Two investigators selected the tumours to reflect the variability in location, size, and shape of liver and lung metastases, CT acquisition, reconstruction, and body mass, which all affect the contrast-to-noise ratio and therefore the ease of determination of tumour borders. However, tumours were selected irrespective of primary tumour type or other patient demographics. The number of segmentations was calculated to evaluate the precision of manual segmentation depending on reader experience, on different organs, and using two different segmentation methods. The number of tumours and readers involved in this study was adjusted to ensure sufficient statistical power and a total number of image segmentations greater than 500.
Image analysis
Datasets were imported into OsiriX, version 5.9 (OsiriX, Geneva, Switzerland), an open source DICOM image analysis suite and picture archiving and communication system workstation designed for the Apple Macintosh platform. Twenty readers independently analysed CT data from 13 identified non-treated index liver and lung metastases (six livers and seven lungs) using two different methods. Ten readers were radiologists with experience ranging from 1 to 25 years (group 1) and ten readers were scientists with basic knowledge on image segmentation (group 2).
Method 1 consisted of selecting the slice for a given tumour where a mensuration of diameter could be performed according to RECIST or WHO methods and subsequent manual contouring of the tumour on this slice in 2D. While not representative of typical radiologic practice, maximal diameter was automatically extracted from this contour in order to simplify the experimental design. Moreover, for patients with multiple tumours, an approximate tumour location was given by a range of slices where the tumour could be located.
Method 2 consisted of performing the same manual contouring, but the readers were aware of the slice number and tumour location. Method 2 was performed after method 1. Both groups performed both methods. Regions of interest (ROIs) were exported to the Federative Platform for Research in Computer Science and Mathematics (PlaFRIM). The PlaFRIM experimental test bed was used to perform the statistical analysis.
Statistical analysis
Only adequate segmentations were selected for subsequent evaluation. Segmentations were considered as inadequate if performed at least two slices away from the slice most often selected by all the readers or not only on the pre-identified nodule; these segmentations were excluded from the analysis. A χ2 test was used for independence. Mean, minimum/maximum values, and standard deviation (SD) of the tumour diameter and area were obtained according to organ, group of readers, and methods. To minimize the effect of tumour size factor, measurement variability was expressed as a percentage of the mean diameter/area measurement. Thus, mean SD was divided by the mean diameter or area (mean SD/diameter or area). Mean values were compared using Wilcoxon signed rank test.

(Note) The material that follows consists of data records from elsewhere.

(** Two ETH bought and sold on a new database. *)
Lemma buy_then_sell_closes_witness :
  Forall (fun h => HoldingRow.total_qty h = Some 0 /\
                   HoldingRow.avg_cost h = Some 0 /\
                   held h = false)
    (holdings
       (exec (exec (fst (add_holding "2024-01-01T09:00:00" "eth" "Ether"
                                     empty_db))
                   (RecordTransaction "2024-01-02T09:00:00" "eth" "buy"
                                      2 3000 0 "manual"))
             (RecordTransaction "2024-01-03T09:00:00" "eth" "sell"
                                2 3500 0 "manual"))).
Proof.
  apply Forall_forall. intros h Hin.
  apply (buy_then_sell_closes
           "2024-01-02T09:00:00" "eth" 2 3000 0 "manual"
           "2024-01-03T09:00:00" 3500 0 "manual"
           (fst (add_holding "2024-01-01T09:00:00" "eth" "Ether" empty_db)));
    try reflexivity; try exact Hin.
  vm_compute in Hin. destruct Hin as [<- | []]. reflexivity.
Defined.

Lemma calculate_pnl_counts_witness :
  let s := {| PnlSummary.total_market_value := "$97,500.00";
              PnlSummary.total_cost_basis := "$120,000.00";
              PnlSummary.unrealized_pnl := "$-22,500.00";
              PnlSummary.pnl_percentage := "-18.75%";
              PnlSummary.winning_positions := 0;
              PnlSummary.losing_positions := 1;
              PnlSummary.total_positions := 1 |} in
  PnlSummary.total_positions s
  = List.length (filter held (holdings Scenario.db)) /\
  (PnlSummary.winning_positions s + PnlSummary.losing_positions s
   <= PnlSummary.total_positions s)%nat.
Proof.
  apply (calculate_pnl_counts Scenario.db). vm_compute. reflexivity.
Defined.

(** ** The command line *)

Module IoFacts.

Import Cli.

Lemma snd_then {A C} (m : io A) (f : A -> io C) :
  snd (then_ m f)
  = match snd m with
    | Ok a => snd (f a)
    | Raise e => Raise e
    end.
Proof.
  destruct m as [out [a|e]]; simpl; auto. now destruct (f a).
Qed.

Lemma then_lift_ok {A C} (a : A) (f : A -> io C) : then_ (lift (Ok a)) f = f a.
Proof. unfold then_, lift. now destruct (f a). Qed.

Lemma then_lift_raise {A C} e (f : A -> io C) :
  then_ (lift (Raise e)) f = ([], Raise e).
Proof. reflexivity. Qed.

Lemma then_print {C} s (f : unit -> io C) :
  then_ (print s) f = (s :: fst (f tt), snd (f tt)).
Proof. unfold then_, print. now destruct (f tt). Qed.

Lemma then_ok {A C} out (a : A) (f : A -> io C) :
  then_ (out, Ok a) f = (out ++ fst (f a), snd (f a)).
Proof. unfold then_. now destruct (f a). Qed.

(** A loop whose body always prints [n] lines and returns. *)
Lemma for_each_prints {A} (body : A -> io unit) (n : nat) xs :
  (forall x, In x xs ->
     exists out, body x = (out, Ok tt) /\ List.length out = n) ->
  exists out, for_each body xs = (out, Ok tt) /\
              List.length out = (n * List.length xs)%nat.
Proof.
  induction xs as [|x xs IH]; intros H; simpl.
  - exists []. split; auto; simpl; lia.
  - destruct (H x (or_introl eq_refl)) as (o & -> & Ho).
    destruct IH as (os & -> & Hos); [intros; apply H; now right|].
    exists (o ++ os). split; auto. rewrite List.length_app. lia.
Qed.

Lemma append_assoc (a b c : string) :
  ((a ++ b) ++ c)%string = (a ++ b ++ c)%string.
Proof. induction a; simpl; congruence. Qed.

End IoFacts.

Section CommandLine.

Context {B : Py.Builtins} {T : Cli.Text} {F : Py.Files}
        {FT : Py.FloatText}.

Import Cli.

(** One run of the program leaves what its method call leaves. *)
Lemma after_call store r :
  after store r = Some (fold_left exec (call r) (_init_db store)).
Proof.
  destruct r as [now a]. unfold after, main. cbn [fst snd].
  destruct a; rewrite IoFacts.snd_then; cbn [call fold_left exec fst snd].
  - now destruct (snd (cmd_list _)).
  - reflexivity.
  - unfold cmd_buy. rewrite IoFacts.snd_then. cbn [lift snd].
    now destruct (record_transaction _ _ _ _ _ _ _ _) as [[db' tx]|e].
  - unfold cmd_sell. rewrite IoFacts.snd_then. cbn [lift snd].
    now destruct (record_transaction _ _ _ _ _ _ _ _) as [[db' tx]|e].
  - unfold cmd_price. rewrite IoFacts.snd_then. cbn [lift snd].
    now destruct (update_price _ _ _ _ _) as [[db' rec]|e].
  - now destruct (snd (cmd_pnl _)).
  - now destruct (snd (cmd_export _ _ _)) as [file|e].
Qed.

Lemma fold_after runs store :
  _init_db (fold_left after runs store)
  = fold_left exec (flat_map call runs) (_init_db store).
Proof.
  revert store. induction runs as [|r runs IH]; intros store; simpl; auto.
  now rewrite IH, after_call, fold_left_app.
Qed.

(** A session is the run of its method calls. *)
Lemma session_run runs : session runs = run (flat_map call runs).
Proof. apply fold_after. Qed.

Lemma session_app runs r :
  session (runs ++ [r]) = fold_left exec (call r) (session runs).
Proof.
  rewrite !session_run, flat_map_app. simpl. rewrite List.app_nil_r.
  apply run_app.
Qed.

(** The method calls of the command line. *)
Let typed (c : command) : Prop :=
  match c with
  | RecordTransaction _ _ tx_type _ _ _ exchange =>
      (tx_type = "buy" \/ tx_type = "sell") /\ exchange = "manual"
  | _ => True
  end.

To determine interobserver agreement, the between-subject SD and within-subject SD of each variable were compared. Intraclass correlation coefficients (ICCs) were calculated based on repeated measures ANOVA [12, 13]. ICC results were interpreted according to the following criteria: poor (ICC <0.50), moderate (0.50 < ICC < 0.75), good (0.75 < ICC < 0.90), and excellent (ICC > 0.90).
The SD was considered to reflect the variation of segmentation. The mean SD of each diameter or area was plotted according to the respective diameter or area of the tumours in lung and liver. A regression analysis was performed to derive the 95% confidence interval (95% CI) of diameter and area in each organ and for each size. This 95% CI reflects the uncertainty of segmentation whatever the diameter or the area of the tumour. The same 95% CI was also applied for the limits of RECIST 1.1 criteria of PD (+20%) and PR (−30%) either on diameter or on area. The purpose was to detect overlap between the 95% CI of diameter or area and limits of PD or PR. The RECIST was extended to area (A) by adapting the limits of PD and PR using the formula A = π r2. A cut-off value of diameter or area was determined if identified at the intersection of the overlap. A p value greater than 0.050 was considered to indicate a significant difference. All analyses were conducted using Stata 12.0 (StataCorp, College Station, Texas, United States).